* **PROBLEM REQUIREMENTS**: Within the records below, reproduce without change the lines from the line that has "(** * The grants" through the line that has "Proof. solve_decision. Defined.", and only those.

━━━ DATA FOR THIS TASK ━━━

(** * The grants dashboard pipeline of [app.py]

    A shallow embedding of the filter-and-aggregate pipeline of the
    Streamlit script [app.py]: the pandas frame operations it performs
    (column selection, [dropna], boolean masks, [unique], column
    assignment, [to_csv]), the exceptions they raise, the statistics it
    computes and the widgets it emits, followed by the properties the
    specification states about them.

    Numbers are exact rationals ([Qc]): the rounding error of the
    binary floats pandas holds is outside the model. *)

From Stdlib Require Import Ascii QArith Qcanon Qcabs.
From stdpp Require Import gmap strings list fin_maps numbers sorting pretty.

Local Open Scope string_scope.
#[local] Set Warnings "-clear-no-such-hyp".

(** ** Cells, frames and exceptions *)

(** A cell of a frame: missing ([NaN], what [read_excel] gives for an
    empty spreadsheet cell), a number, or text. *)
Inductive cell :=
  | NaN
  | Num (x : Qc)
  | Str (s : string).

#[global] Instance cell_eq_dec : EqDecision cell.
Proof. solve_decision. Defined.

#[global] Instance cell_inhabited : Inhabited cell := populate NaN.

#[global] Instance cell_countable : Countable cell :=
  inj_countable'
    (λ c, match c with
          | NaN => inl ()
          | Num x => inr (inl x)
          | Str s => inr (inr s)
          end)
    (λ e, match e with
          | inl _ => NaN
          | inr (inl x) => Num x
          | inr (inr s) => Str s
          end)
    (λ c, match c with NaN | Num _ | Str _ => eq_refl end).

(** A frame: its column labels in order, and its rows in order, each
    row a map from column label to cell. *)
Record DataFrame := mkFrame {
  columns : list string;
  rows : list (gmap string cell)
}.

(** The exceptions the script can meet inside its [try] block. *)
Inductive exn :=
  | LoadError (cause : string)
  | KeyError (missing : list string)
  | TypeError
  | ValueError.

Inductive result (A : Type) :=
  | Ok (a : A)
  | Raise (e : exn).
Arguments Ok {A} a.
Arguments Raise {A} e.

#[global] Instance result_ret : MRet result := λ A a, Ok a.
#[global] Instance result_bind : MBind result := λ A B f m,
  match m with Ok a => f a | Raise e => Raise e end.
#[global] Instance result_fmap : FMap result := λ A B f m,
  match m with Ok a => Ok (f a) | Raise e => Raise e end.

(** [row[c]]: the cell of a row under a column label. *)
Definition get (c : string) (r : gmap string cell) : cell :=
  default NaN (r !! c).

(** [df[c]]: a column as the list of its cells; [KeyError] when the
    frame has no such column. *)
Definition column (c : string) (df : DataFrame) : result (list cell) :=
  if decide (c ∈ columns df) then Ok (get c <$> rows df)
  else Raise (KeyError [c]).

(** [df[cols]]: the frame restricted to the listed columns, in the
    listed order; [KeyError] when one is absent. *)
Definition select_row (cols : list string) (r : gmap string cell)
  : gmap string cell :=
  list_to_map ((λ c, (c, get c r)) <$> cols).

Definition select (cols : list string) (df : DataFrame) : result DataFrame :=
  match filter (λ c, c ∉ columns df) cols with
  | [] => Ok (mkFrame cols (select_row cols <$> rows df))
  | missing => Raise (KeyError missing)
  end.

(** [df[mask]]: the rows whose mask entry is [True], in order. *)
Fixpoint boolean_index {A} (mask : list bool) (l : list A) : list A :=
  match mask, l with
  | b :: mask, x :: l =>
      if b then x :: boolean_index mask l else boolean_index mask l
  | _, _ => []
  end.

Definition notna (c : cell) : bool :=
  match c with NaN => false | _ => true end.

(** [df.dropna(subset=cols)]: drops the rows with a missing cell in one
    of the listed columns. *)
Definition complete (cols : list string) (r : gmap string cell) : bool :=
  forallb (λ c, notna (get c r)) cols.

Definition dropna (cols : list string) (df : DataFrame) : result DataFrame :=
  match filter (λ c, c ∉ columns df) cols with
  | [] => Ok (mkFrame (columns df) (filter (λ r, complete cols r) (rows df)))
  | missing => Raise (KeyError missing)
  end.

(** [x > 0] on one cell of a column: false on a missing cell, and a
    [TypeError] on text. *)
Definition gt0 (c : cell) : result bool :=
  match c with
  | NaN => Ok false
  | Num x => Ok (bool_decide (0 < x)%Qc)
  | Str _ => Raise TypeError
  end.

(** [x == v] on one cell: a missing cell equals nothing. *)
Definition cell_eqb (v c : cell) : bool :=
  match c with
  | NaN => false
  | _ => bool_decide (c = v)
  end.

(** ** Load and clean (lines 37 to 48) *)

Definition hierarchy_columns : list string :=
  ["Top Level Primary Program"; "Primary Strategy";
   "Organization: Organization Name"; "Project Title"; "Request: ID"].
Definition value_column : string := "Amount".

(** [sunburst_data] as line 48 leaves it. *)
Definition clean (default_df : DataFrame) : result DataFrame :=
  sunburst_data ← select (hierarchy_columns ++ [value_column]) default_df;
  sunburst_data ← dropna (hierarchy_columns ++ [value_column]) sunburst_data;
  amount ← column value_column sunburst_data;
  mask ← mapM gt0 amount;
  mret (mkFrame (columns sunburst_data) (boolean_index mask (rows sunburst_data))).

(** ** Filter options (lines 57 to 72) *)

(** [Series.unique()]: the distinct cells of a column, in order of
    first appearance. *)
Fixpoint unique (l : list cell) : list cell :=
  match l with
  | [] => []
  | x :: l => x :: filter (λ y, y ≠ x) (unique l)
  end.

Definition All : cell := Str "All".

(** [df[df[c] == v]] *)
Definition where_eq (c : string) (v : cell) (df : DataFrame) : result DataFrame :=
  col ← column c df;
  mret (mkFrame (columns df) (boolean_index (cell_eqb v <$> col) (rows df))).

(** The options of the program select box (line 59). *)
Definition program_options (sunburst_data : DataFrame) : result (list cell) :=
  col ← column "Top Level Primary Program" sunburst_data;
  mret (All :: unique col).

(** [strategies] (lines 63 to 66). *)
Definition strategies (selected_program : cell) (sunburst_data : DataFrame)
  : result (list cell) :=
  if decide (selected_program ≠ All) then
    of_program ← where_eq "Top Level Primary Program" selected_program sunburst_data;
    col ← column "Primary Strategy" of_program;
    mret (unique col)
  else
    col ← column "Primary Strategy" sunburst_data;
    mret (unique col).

━━━
━━━ DATA FOR THIS TASK ━━━

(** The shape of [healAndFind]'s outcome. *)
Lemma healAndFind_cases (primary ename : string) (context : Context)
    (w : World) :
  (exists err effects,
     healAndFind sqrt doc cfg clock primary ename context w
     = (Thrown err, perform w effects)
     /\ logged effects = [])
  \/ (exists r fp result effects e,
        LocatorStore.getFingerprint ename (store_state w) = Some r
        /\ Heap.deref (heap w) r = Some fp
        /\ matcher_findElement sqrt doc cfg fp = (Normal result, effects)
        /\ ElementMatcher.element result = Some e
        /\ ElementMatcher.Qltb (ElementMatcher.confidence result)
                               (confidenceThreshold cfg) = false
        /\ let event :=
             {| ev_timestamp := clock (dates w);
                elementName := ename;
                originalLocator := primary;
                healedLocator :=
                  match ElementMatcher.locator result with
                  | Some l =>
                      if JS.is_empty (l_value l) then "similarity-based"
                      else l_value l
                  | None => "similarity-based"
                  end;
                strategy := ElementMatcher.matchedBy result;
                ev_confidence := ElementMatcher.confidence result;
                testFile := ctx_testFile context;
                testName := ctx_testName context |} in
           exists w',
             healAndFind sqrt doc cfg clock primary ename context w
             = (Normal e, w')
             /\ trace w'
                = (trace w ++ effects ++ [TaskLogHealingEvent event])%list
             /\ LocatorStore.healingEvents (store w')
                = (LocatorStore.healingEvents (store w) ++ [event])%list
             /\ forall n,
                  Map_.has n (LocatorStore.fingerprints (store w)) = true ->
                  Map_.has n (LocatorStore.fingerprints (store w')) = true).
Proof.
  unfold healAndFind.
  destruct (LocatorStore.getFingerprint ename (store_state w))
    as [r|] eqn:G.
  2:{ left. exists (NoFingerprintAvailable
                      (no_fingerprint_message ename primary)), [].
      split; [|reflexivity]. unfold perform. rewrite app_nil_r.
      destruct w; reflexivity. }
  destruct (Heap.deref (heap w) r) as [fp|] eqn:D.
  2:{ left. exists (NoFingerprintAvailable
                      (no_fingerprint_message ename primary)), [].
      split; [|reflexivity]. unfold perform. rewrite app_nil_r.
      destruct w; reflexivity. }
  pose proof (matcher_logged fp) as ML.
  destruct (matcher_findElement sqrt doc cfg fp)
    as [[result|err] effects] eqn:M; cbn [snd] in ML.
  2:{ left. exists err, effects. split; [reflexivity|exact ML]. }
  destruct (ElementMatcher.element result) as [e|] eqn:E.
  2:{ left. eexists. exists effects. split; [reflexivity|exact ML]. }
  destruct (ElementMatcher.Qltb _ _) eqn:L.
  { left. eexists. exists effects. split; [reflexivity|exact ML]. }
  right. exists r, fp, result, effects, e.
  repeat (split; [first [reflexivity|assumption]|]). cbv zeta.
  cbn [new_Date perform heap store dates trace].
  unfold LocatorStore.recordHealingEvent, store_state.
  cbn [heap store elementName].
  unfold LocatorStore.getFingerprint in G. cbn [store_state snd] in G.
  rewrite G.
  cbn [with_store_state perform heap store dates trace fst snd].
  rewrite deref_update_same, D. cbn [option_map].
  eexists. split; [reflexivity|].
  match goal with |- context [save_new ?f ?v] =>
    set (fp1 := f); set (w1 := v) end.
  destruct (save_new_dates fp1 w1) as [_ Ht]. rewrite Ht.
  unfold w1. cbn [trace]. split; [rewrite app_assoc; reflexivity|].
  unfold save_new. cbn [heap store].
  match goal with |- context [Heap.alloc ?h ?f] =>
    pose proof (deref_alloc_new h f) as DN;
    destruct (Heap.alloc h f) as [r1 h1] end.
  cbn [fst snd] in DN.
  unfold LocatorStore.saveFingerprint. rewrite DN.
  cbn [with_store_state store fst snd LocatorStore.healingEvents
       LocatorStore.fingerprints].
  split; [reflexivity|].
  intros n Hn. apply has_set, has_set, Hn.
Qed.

━━━

* **SOLVED EXERCISE**:
(** * The grants dashboard pipeline of [app.py]

    A shallow embedding of the filter-and-aggregate pipeline of the
    Streamlit script [app.py]: the pandas frame operations it performs
    (column selection, [dropna], boolean masks, [unique], column
    assignment, [to_csv]), the exceptions they raise, the statistics it
    computes and the widgets it emits, followed by the properties the
    specification states about them.

    Numbers are exact rationals ([Qc]): the rounding error of the
    binary floats pandas holds is outside the model. *)

From Stdlib Require Import Ascii QArith Qcanon Qcabs.
From stdpp Require Import gmap strings list fin_maps numbers sorting pretty.

Local Open Scope string_scope.
#[local] Set Warnings "-clear-no-such-hyp".

(** ** Cells, frames and exceptions *)

(** A cell of a frame: missing ([NaN], what [read_excel] gives for an
    empty spreadsheet cell), a number, or text. *)
Inductive cell :=
  | NaN
  | Num (x : Qc)
  | Str (s : string).

#[global] Instance cell_eq_dec : EqDecision cell.
Proof. solve_decision. Defined.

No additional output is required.